- Born: 1891 Hampden, Massachusetts, U.S.
- Died: 1980 (aged 88–89)
- Education: Tufts University School of Medicine
- Occupations: Psychiatrist, psychoanalyst
- Known for: Contributions to social work education and child psychiatry
- Awards: Agnes McGavin Purcell Award

= Marion Edwena Kenworthy =

American psychiatrist (1891-1980)

Marion Edwena Kenworthy, M.D. (1891–1980), an American psychiatrist and psychoanalyst, introduced psychiatric and psychoanalytic concepts to the education of social workers and to the field of social work.

==Life==
She was born in Hampden, Massachusetts. She entered Tufts Medical School in 1908 at the age of 17, and graduated cum laude with a medical degree in 1913. She accepted an appointment at the Gardner State Hospital in Massachusetts, the first woman ever on the hospital medical staff. After three years, she moved to the Foxborough State Hospital in Massachusetts. Her weekends and vacations were spent at the Boston Psychopathic Hospital (now the Massachusetts Mental Health Center), where she came into contact with Elmer Southard, a leading child psychiatrist. Among her colleagues were Karl Menninger, Harry Solomon, and Lawson Lowrey, leaders in the field of psychiatry.

Kenworthy moved to New York in 1919 to educate physical education teachers at the Central School of Hygiene of the Young Women's Christian Association (YWCA). She also worked on a research project at the Vanderbilt Clinic and the New York State Neurological Institute observing glandular problems of children. Here, she met Bernard Glueck who invited her to lecture at the New York School of Social Work (now the Columbia University School of Social Work). In 1921, she became assistant director of the Bureau of Child Guidance under Glueck. When he left in 1924, she assumed the directorship. The Bureau had been established as a demonstration clinic for the mental health problems of children. During her tenure, Kenworthy trained in psychoanalysis with Otto Rank. Kenworthy established her private practice in child and adult psychiatry. The Bureau closed in 1927.
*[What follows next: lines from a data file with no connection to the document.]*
(* ===== verification/VmLaws.v ===== *)
(** * What the virtual machine relies on, and what it keeps

    The laws of the state database as the virtual machine uses it
    ([VMStateLaws], discharged for [StateDB.v] in [StateVm.v]), the
    environment's ([EnvLaws]), the invariant of a machine and the predicate
    transformer its proofs are written in. *)

From S2P Require Import Prelude BigMath Params Analysis Memory Rlp Interfaces.
From S2P Require Import Machine Gas Instructions JumpTable Precompiles Evm.

Definition code_ok (c : bytes) : Prop := is_bytes c ∧ zlen c < 2 ^ 62.
Lemma code_ok_nil : code_ok [].
Proof. split; [apply is_bytes_nil|unfold zlen; simpl; lia]. Qed.

(** Whether the read-only rule, which came with a fork, is relied on. *)
Class Forks := byzantium : bool.

Section Laws.
Context {S : Type} `{!VMState S}.

Definition bal (a : Z) (s : S) : Z := (sGetBalance a s).1.

(** Equal accounts, where one that is missing counts as one without balance,
    nonce and code; equal for every reader. *)
Record accounts_eq (s s' : S) : Prop := {
  aq_balance a : (sGetBalance a s).1 = (sGetBalance a s').1;
  aq_nonce a : (sGetNonce a s).1 = (sGetNonce a s').1;
  aq_code a : (sGetCode a s).1 = (sGetCode a s').1;
  aq_state a k : (sGetState a k s).1 = (sGetState a k s').1;
  aq_suicided a : (sHasSuicided a s).1 = (sHasSuicided a s').1;
  aq_refund : sGetRefund s = sGetRefund s';
}.
Record readers_eq (s s' : S) : Prop := {
  rq_accounts : accounts_eq s s';
  rq_exist a : (sExist a s).1 = (sExist a s').1;
  rq_empty a : (sEmpty a s).1 = (sEmpty a s').1;
  rq_codehash a : (sGetCodeHash a s).1 = (sGetCodeHash a s').1;
  rq_committed a k : (sGetCommittedState a k s).1 = (sGetCommittedState a k s').1;
}.

(** The readers, which may load and cache. *)
Inductive reads : S → S → Prop :=
| rd_balance a s : is_addr a → reads s (sGetBalance a s).2
| rd_nonce a s : is_addr a → reads s (sGetNonce a s).2
| rd_codehash a s : is_addr a → reads s (sGetCodeHash a s).2
| rd_code a s : is_addr a → reads s (sGetCode a s).2
| rd_codesize a s : is_addr a → reads s (sGetCodeSize a s).2
| rd_committed a k s : is_addr a → is_hash k → reads s (sGetCommittedState a k s).2
| rd_state a k s : is_addr a → is_hash k → reads s (sGetState a k s).2
| rd_suicided a s : is_addr a → reads s (sHasSuicided a s).2
| rd_exist a s : is_addr a → reads s (sExist a s).2
| rd_empty a s : is_addr a → reads s (sEmpty a s).2.

(** The operations of the virtual machine on the state, snapshots apart, with
    arguments in range and no debit below zero. *)
Inductive sop : S → S → Prop :=
| so_read s s' : reads s s' → sop s s'
| so_create a s : is_addr a → sop s (sCreateAccount a s)
| so_sub a v s : is_addr a → 0 ≤ v ≤ bal a s → sop s (sSubBalance a v s)
| so_add a v s : is_addr a → 0 ≤ v → sop s (sAddBalance a v s)
| so_nonce a n s : is_addr a → is_u64 n → sop s (sSetNonce a n s)
| so_code a c s : is_addr a → code_ok c → sop s (sSetCode a c s)
| so_addrefund g s : sop s (sAddRefund g s)
| so_subrefund g s s' : sSubRefund g s = Some s' → sop s s'
| so_setstate a k v s : is_addr a → is_hash k → is_u256 v → sop s (sSetState a k v s)
| so_suicide a s : is_addr a → sop s (sSuicide a s).2
| so_log l s : sop s (sAddLog l s)
| so_preimage h p s : sop s (sAddPreimage h p s).

End Laws.

(** The contract between the virtual machine and the state: an invariant, the
    relation between a snapshot and the states that come after it, what
    reverting gives back ([seq_]: equal to every reader), and what a static
    call may do ([quiet]: no account changes, save that one without balance,
    nonce and code may appear). *)
Class VMStateLaws (S : Type) `{!VMState S} := {
  sinv : S → Prop;
  since : S → Z → S → Prop;
  seq_ : S → S → Prop;
  sinv_sop s s' : sinv s → sop s s' → sinv s';
  sinv_snapshot s : sinv s → sinv (sSnapshot s).2;
  since_snapshot s : sinv s → since s (sSnapshot s).1 (sSnapshot s).2;
  since_sop s0 id s s' : sinv s → since s0 id s → sop s s' → since s0 id s';
  since_snapshot_inner s0 id s : since s0 id s → since s0 id (sSnapshot s).2;
  since_revert s0 id s i s' s'' :
    since s0 id s → since s i s' → sRevertToSnapshot i s' = Some s'' → since s0 id s'';
  revert_since s0 id s : sinv s0 → sinv s → since s0 id s →
    ∃ s', sRevertToSnapshot id s = Some s' ∧ seq_ s' s0 ∧ sinv s';
  seq_equiv :: Equivalence seq_;
  seq_reads s s' : sinv s → reads s s' → seq_ s' s;
  seq_readers s s' : seq_ s' s → readers_eq s' s;
  quiet : S → S → Prop;
  quiet_preorder :: PreOrder quiet;
  quiet_accounts s s' : quiet s s' → accounts_eq s' s;
  quiet_seq s s' : seq_ s' s → quiet s s';
  quiet_snapshot s : sinv s → quiet s (sSnapshot s).2;
  quiet_preimage h p s : sinv s → quiet s (sAddPreimage h p s);
  quiet_create a s : sinv s → (sExist a s).1 = false → quiet s (sCreateAccount a s);
  quiet_sub a s : sinv s → quiet s (sSubBalance a 0 s);
  quiet_add a s : sinv s → quiet s (sAddBalance a 0 s);
  bal_nonneg a s : sinv s → is_addr a → 0 ≤ bal a s;
  nonce_range a s : sinv s → is_addr a → is_u64 (sGetNonce a s).1;
  codehash_range a s : sinv s → 0 ≤ (sGetCodeHash a s).1;
  code_range a s : sinv s → is_addr a → code_ok (sGetCode a s).1;
  state_range a k s : sinv s → is_addr a → 0 ≤ (sGetState a k s).1;
  bal_reads a s s' : sinv s → reads s s' → bal a s' = bal a s;
  refund_nonneg s : sinv s → 0 ≤ sGetRefund s;
  bal_create a b s : sinv s → bal a (sCreateAccount b s) = bal a s;
  bal_nonce a b n s : sinv s → bal a (sSetNonce b n s) = bal a s;
  bal_sub a b v s : sinv s → bal a (sSubBalance b v s) = if decide (a = b) then bal a s - v else bal a s;
  bal_add a b v s : sinv s → bal a (sAddBalance b v s) = if decide (a = b) then bal a s + v else bal a s;
  nonce_sub a b v s : sinv s → (sGetNonce a (sSubBalance b v s)).1 = (sGetNonce a s).1;
  nonce_add a b v s : sinv s → (sGetNonce a (sAddBalance b v s)).1 = (sGetNonce a s).1;
  nonce_set a b n s : sinv s →
    (sGetNonce a (sSetNonce b n s)).1 = if decide (a = b) then n else (sGetNonce a s).1;
  bal_snapshot a s : sinv s → bal a (sSnapshot s).2 = bal a s;
}.

(** [s'] comes from [s] by operations and closed snapshots; a static frame
    changes nothing. *)
Definition evolves {S} `{!VMState S} `{!VMStateLaws S} (static : bool) (s s' : S) : Prop :=
  sinv s → sinv s' ∧ (∀ s0 id, since s0 id s → since s0 id s') ∧ (static = true → quiet s s').

#[export] Instance evolves_preorder {S} `{!VMState S} `{!VMStateLaws S} st : PreOrder (evolves (S:=S) st).
Proof.
  split; [by intros s W|]. intros s1 s2 s3 H1 H2 W. destruct (H1 W) as (W2 & F1 & Q1).
  destruct (H2 W2) as (W3 & F2 & Q2). split_and!; [done|by auto|]. intros Hs. etrans; [by apply Q1|by apply Q2].
Qed.

Section Evolves.
Context {S} `{!VMState S} `{!VMStateLaws S}.
Implicit Types (s : S) (st : bool).

Lemma evolves_mono st st' s s' : (st' = true → st = true) → evolves st s s' → evolves st' s s'.
Proof. intros Hs H W. destruct (H W) as (H1 & H2 & H3). split_and!; auto. Qed.
Lemma evolves_sop st s s' : sop s s' → (st = true → sinv s → quiet s s') → evolves st s s'.
Proof.
  intros H Q W. split_and!; [by eapply sinv_sop| |by auto]. intros. by eapply since_sop.
Qed.
Lemma evolves_reads st s s' : reads s s' → evolves st s s'.
Proof. intros. apply evolves_sop; [by apply so_read|]. intros _ W. by apply quiet_seq, seq_reads. Qed.
Lemma evolves_snapshot st s : evolves st s (sSnapshot s).2.
Proof.
  intros W. split_and!; [by apply sinv_snapshot| |by intros; apply quiet_snapshot].
  intros. by apply since_snapshot_inner.
Qed.
(** A snapshot, anything, and the revert to it. *)
Lemma revert_possible st s s' :
  sinv s → evolves st (sSnapshot s).2 s' →
  ∃ s'', sRevertToSnapshot (sSnapshot s).1 s' = Some s'' ∧ seq_ s'' s ∧ evolves st s s''.
Proof.
  intros W H. destruct (H (sinv_snapshot _ W)) as (W' & F & _).
  pose proof (F _ _ (since_snapshot _ W)) as Hs.
  destruct (revert_since _ _ _ W W' Hs) as (t & Ht & E & Wt).
  exists t. split_and!; [done|done|]. intros _. split_and!; [done| |by intros; apply quiet_seq].
  intros s0 id H0. by eapply since_revert.
Qed.
End Evolves.

(** The environment: values in range, and a transfer that debits what the
    sender has. *)
Class EnvLaws {S} `{!VMState S} `{!VMStateLaws S} (env : Env S) := {
  CanTransfer_evolves st s a v : sinv s → is_addr a → evolves st s (CanTransfer env s a v).2;
  CanTransfer_seq s a v : sinv s → is_addr a → seq_ (CanTransfer env s a v).2 s;
  CanTransfer_bal s a v : sinv s → is_addr a → (CanTransfer env s a v).1 = true →
    v ≤ bal a (CanTransfer env s a v).2;
  Transfer_evolves st s a b v : sinv s → is_addr a → is_addr b → 0 ≤ v ≤ bal a s → (st = true → v = 0) →
    evolves st s (Transfer env s a b v);
  Origin_addr : is_addr (Origin env);
  GasPrice_nonneg : 0 ≤ GasPrice env;
  Coinbase_addr : is_addr (Coinbase env);
  GetHash_nonneg n : 0 ≤ GetHash env n;
}.

(** The hash functions and curves behind the precompiled contracts return
    byte strings of fixed lengths. *)
Class PrecompileLaws `{!PrecompileCrypto} := {
  sha256_bytes b : is_bytes (sha256_Sum256 b);
  sha256_length b : length (sha256_Sum256 b) = 32%nat;
  ripemd160_bytes b : is_bytes (ripemd160_Sum b);
  ripemd160_length b : length (ripemd160_Sum b) = 20%nat;
  G1_Marshal_bytes p : is_bytes (G1_Marshal p);
  G1_Marshal_length p : length (G1_Marshal p) = 64%nat;
}.

(** ** The machine *)

Section Wf.
Context {S : Type} `{!VMState S} `{!VMStateLaws S}.

Record wf_evm (v : evmst S) : Prop := {
  wv_state : sinv (statedb v);
  wv_temp : is_u64 (callGasTemp v);
  wv_return : is_bytes (returnData v);
}.
(** The gas bound is far beyond any block gas limit; past it the modular
    exponentiation contract can panic. *)
Record wf_contract (c : Contract) : Prop := {
  wc_code : code_ok (Code c);
  wc_input : code_ok (Input c);
  wc_gas : 0 ≤ Gas c < 2 ^ 62;
  wc_value : 0 ≤ value c;
  wc_self : is_addr (self c);
  wc_caller : is_addr (CallerAddress c);
}.
Record wf_machine (m : machine S) : Prop := {
  wm_evm : wf_evm (evm m);
  wm_pc : 0 ≤ pc m;
  wm_stack : Forall (λ x, 0 ≤ x) (stack m);
  wm_bytes : is_bytes (store (mem m));
  wm_mem : zlen (store (mem m)) ≤ 2 ^ 40;
  wm_contract : wf_contract (contract m);
}.

Lemma wf_self m : wf_machine m → is_addr (self (contract m)).
Proof. intros W. apply W. Qed.
Lemma is_addr_nonneg a : is_addr a → 0 ≤ a.
Proof. unfold is_addr. lia. Qed.

(** A frame that may not write: [byzantium] tells whether the rule is in
    force. *)
Context {FK : Forks}.
Definition static (v : evmst S) : bool := byzantium && readOnly v.

(** What a computation of a frame keeps of the machine under it. *)
Record keeps (v v' : evmst S) : Prop := {
  kp_evolves : evolves (static v) (statedb v) (statedb v');
  kp_depth : depth v' = depth v;
  kp_readOnly : readOnly v' = readOnly v;
  kp_temp : is_u64 (callGasTemp v) → is_u64 (callGasTemp v');
  kp_return : is_bytes (returnData v) → is_bytes (returnData v');
}.
#[export] Instance keeps_preorder : PreOrder keeps.
Proof.
  split; [by split|]. intros v1 v2 v3 [] [E2 ? R2 ? ?]. split; try congruence; auto.
  etrans; [done|]. replace (static v1) with (static v2) by (unfold static; congruence). done.
Qed.
Lemma static_keeps v v' : keeps v v' → static v' = static v.
Proof. intros H. unfold static. by rewrite (kp_readOnly _ _ H). Qed.
Lemma wf_keeps v v' : wf_evm v → keeps v v' → wf_evm v'.
Proof. intros [W1 W2 W3] [H1 H2 H3 H4 H5]. split; [by apply H1|auto..]. Qed.

(** The panics the virtual machine does not rule out by itself. *)
Definition okc (w : why) : Prop := w = PRefund ∨ w = PCache.

Definition wp {A} (x : M S A) (Q : A → machine S → Prop) (F : vmerror → machine S → Prop)
    (m : machine S) : Prop :=
  match x m with
  | Done a m' => Q a m'
  | Fail e m' => F e m'
  | Crash w => okc w
  | NoFuel => False
  end.
Definition ewp {A} (x : E S A) (Q : A → evmst S → Prop) (v : evmst S) : Prop :=
  match x v with
  | EDone a v' => Q a v'
  | ECrash w => okc w
  | ENoFuel => False
  end.

Lemma wp_bind {A B} (x : M S A) (k : A → M S B) Q F m :
  wp x (λ a, wp (k a) Q F) F m → wp (x ≫= k) Q F m.
Proof. unfold wp, mbind, M_bind. by destruct (x m). Qed.
Lemma wp_mono {A} (x : M S A) (Q Q' : A → machine S → Prop) (F F' : vmerror → machine S → Prop) m :
  wp x Q F m → (∀ a m', Q a m' → Q' a m') → (∀ e m', F e m' → F' e m') → wp x Q' F' m.
Proof. unfold wp. intros H HQ HF. destruct (x m); auto. Qed.
Lemma ewp_bind {A B} (x : E S A) (k : A → E S B) Q v :
  ewp x (λ a, ewp (k a) Q) v → ewp (x ≫= k) Q v.
Proof. unfold ewp, mbind, E_bind. by destruct (x v). Qed.
Lemma ewp_mono {A} (x : E S A) (Q Q' : A → evmst S → Prop) v :
  ewp x Q v → (∀ a v', Q a v' → Q' a v') → ewp x Q' v.
Proof. unfold ewp. intros H HQ. destruct (x v); auto. Qed.
Lemma wp_liftE {A} (x : E S A) Q F m :
  ewp x (λ a v, Q a (with_evm v m)) (evm m) → wp (liftE x) Q F m.
Proof. unfold ewp, wp, liftE. by destruct (x (evm m)). Qed.
Lemma wp_lift {A} (x : vres A) a Q F m : x = Ok a → Q a m → wp (lift x) Q F m.
Proof. by intros ->. Qed.

End Wf.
Kenworthy was named an instructor in the Department of Mental Hygiene at the New York Social Work School in 1921. She became its director in 1924 and stayed until 1940, when she became professor of psychiatry. In 1956, she retired and awarded Emeritus status. A Chair was established in her honor and she was named a Trustee to the Board of Columbia University. In 1968, the Medical College of Pennsylvania awarded her an honorary D.M.S., and in 1973 she received an honorary D.S. from Columbia University. The American Psychiatric Association (APA) gave her its Agnes McGavin Purcell Award in 1971.

Kenworthy achieved a number of "firsts." She was the first elected woman vice president of the American Psychiatric Association (1965–1966), the first woman president of the American Psychoanalytic Association (1958–1959), president of the American Academy of Child Psychiatry (1959–1961), and president of the Group for the Advancement of Psychiatry (1959–1961).

Kenworthy contributed to the education of thousands of social workers and helped to professionalize the profession. She fostered child psychiatry as a specialization. She worked to integrate mental health concepts into the juvenile court system and adoption sources in New York City.

==Works==
- 'Extra-medical Service in the Management of Misconduct Problems in Children', Mental Hygiene (1921): 724–735.
- 'The Mental Hygiene Aspects of Illegitimacy', Mental Hygiene (1921): 499–508.
- 'Training for Psychiatric Social Work', Hospital Social Service (1923): 32–37.
- 'The Problems of Personality in Disease', New York Medical Journal (1921): 211–214.
- 'Social Maladjustments (Emotional) in the Intellectually Normal', Proceedings of the International Congress of Mental Hygiene 2 (1932): 26–47.
- 'Some Emotional Problems Seen in the Superior Child', American Journal of Psychiatry 4 (1924–1925): 489–98.
- (with Porter R. Lee) Mental Hygiene and Social Work. New York: The Commonwealth Fund, 1929.